School of Undergraduate Education, Shenzhen Polytechnic University, Shenzhen 518055, China.
Sensors (Basel). 2023 Sep 20;23(18):7980. doi: 10.3390/s23187980.
Multi-UAV systems have been widely used in reconnaissance, disaster relief, communication, and other fields. However, many dynamic events can cause a partial failure of the original mission during the mission execution process, in which case task reassignment should be carried out. How to reassign resources and tasks in multi-dynamic, multi-target, and multi-constraint events becomes a core issue in the enhancement of combat efficiency. This paper establishes a model of multi-UAV cooperative reconnaissance task reassignment that comprehensively considers various dynamic factors such as UAV performance differences, size of target areas, and time window constraints. Then, a two-stage distributed task assignment algorithm (TS-DTA) is presented to achieve multi-task reassignment in dynamic environments. Finally, this paper verifies the effectiveness of the TS-DTA algorithm through simulation experiments and analyzes its performance through comparative experiments. The experimental results show that the TS-DTA algorithm can efficiently solve the task reassignment problem in dynamic environments while effectively reducing the communication burden of UAV formations.

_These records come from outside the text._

(* ===== verification/AttrsSpec.v ===== *)
(** What silcattrs.c promises: attribute lists are parsed exactly from what was
    encoded, the data that is signed is the encoding of the attributes it covers,
    and an attribute gives back the object it was made of. *)

From S2P Require Import Prelude CTypes Buffer BufFmt BufFmtSpec Attrs.

(** * Payloads on the wire *)

Definition at_wf (p : SilcAttributePayload) : Prop :=
  is_byte (at_attribute p) /\ is_byte (at_flags p) /\ oblk_wf (at_data p) (at_data_len p).

Definition at_wire (p : SilcAttributePayload) : list Z :=
  [at_attribute p; at_flags p] ++ blk_wire (at_data p).

Definition at_params (p : SilcAttributePayload) : list FormatParam :=
  [F_UI8_CHAR (at_attribute p); F_UI8_CHAR (at_flags p); F_UI16_SHORT (at_data_len p);
   F_DATA (at_data p) (at_data_len p)].

Definition at_fields : list UnformatParam :=
  [U_UI8_CHAR true; U_UI8_CHAR true; U_NSTRING_ALLOC W16 true true].

Lemma at_fields_plain : Forall unf_plain at_fields.
Proof. by repeat constructor. Qed.

Lemma at_wf_len p : at_wf p -> zlen (at_wire p) = 4 + at_data_len p /\ 0 <= at_data_len p < 65536.
Proof.
  intros (_ & _ & Hd). destruct (oblk_wf_len _ _ Hd). apply oblk_wire_len in Hd.
  unfold at_wire. len.
Qed.

Lemma at_params_bytes p : at_wf p -> Forall fmt_plain (at_params p) /\ fmt_bytes (at_params p) = at_wire p.
Proof.
  intros (Ha & Hf & Hd). unfold is_byte in *. destruct (oblk_wf_len _ _ Hd). split.
  - repeat constructor. unfold fmt_plain. lia.
  - unfold at_params, at_wire.
    transitivity ([u8 (at_attribute p); u8 (at_flags p)] ++
      fmt_bytes [F_UI16_SHORT (at_data_len p); F_DATA (at_data p) (at_data_len p)]); [done|].
    rewrite oblk_fmt, !u8_id by done. cbn [fmt_bytes map concat]. by rewrite app_nil_r.
Qed.

Lemma attribute_unformat_wire b p d :
  buf_ok b -> at_wf p -> b_data b = at_wire p ++ d -> attribute_unformat b = Some (p, b).
Proof.
  intros Hok Hwf Hd. destruct (at_wf_len p Hwf) as [Hl Hr]. destruct Hwf as (Ha & Hf & Hb).
  unfold attribute_unformat. fold at_fields.
  rewrite (unformat_some b at_fields
    [ONum (at_attribute p); ONum (at_flags p); ONum (at_data_len p); OPtr (at_data p)] d Hok
    at_fields_plain).
  2: { rewrite Hd. unfold at_wire, at_fields. rewrite <- app_assoc. cbn [app].
       by rewrite !parse_U8, (oblk_parse _ _ _ _ Hb). }
  assert (zlen (b_data b) = 4 + at_data_len p + zlen d) as Hlen by (rewrite Hd, length_app; lia).
  assert (zlen (b_data b) < SILC_MAX_ALLOC) by buf_arith.
  rewrite buffer_len_ok, Hlen by done. cbn [out_num nth_error out_ptr at_data_len].
  rewrite u32_id by (unfold SILC_MAX_ALLOC in *; lia). case_cmps. by destruct p.
Qed.

Lemma attribute_unformat_inv b p b' :
  buf_ok b -> bytes_ok (b_data b) -> attribute_unformat b = Some (p, b') ->
  b' = b /\ at_wf p /\ exists d, b_data b = at_wire p ++ d /\ bytes_ok d.
Proof.
  intros Hok Hb. unfold attribute_unformat. fold at_fields.
  destruct (parse at_fields (b_data b)) as [[outs rest]|] eqn:Ep.
  2: { destruct (unformat_none _ _ Hok at_fields_plain Ep) as (o & ->). done. }
  rewrite (unformat_some _ _ _ _ Hok at_fields_plain Ep). unfold at_fields in Ep.
  apply parse_U8_inv in Ep as (a & d1 & o1 & Hd & Ha & Hb1 & Ep & Ho); [|done].
  apply parse_U8_inv in Ep as (f & d2 & o2 & -> & Hf & Hb2 & Ep & Ho2); [|done].
  apply parse_block_inv in Ep as (x & n & d3 & o3 & -> & Hx & Hb3 & Ep & Ho3); [|done].
  apply parse_nil_inv in Ep. cbn [fst snd] in *. injection Ep as -> <-. subst.
  ret_case; [done|]. cbn [out_num nth_error out_ptr].
  destruct (_ <? _); [done|]. intros [= <- <-]. split_and!; [done|done|].
  exists rest. split; [|done]. by rewrite Hd.
Qed.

多无人机系统已广泛应用于侦察、救灾、通信等领域。然而,在任务执行过程中,许多动态事件可能导致原任务部分失败,在这种情况下应进行任务重新分配。如何在多动态、多目标和多约束事件中重新分配资源和任务,成为提高作战效能的核心问题。本文建立了一个综合考虑无人机性能差异、目标区域大小和时间窗口约束等各种动态因素的多无人机协同侦察任务重新分配模型。然后,提出了一种两阶段分布式任务分配算法(TS-DTA),以实现动态环境下的多任务重新分配。最后,本文通过仿真实验验证了TS-DTA算法的有效性,并通过对比实验分析了其性能。实验结果表明,TS-DTA算法能够有效解决动态环境下的任务重新分配问题,同时有效降低无人机编队的通信负担。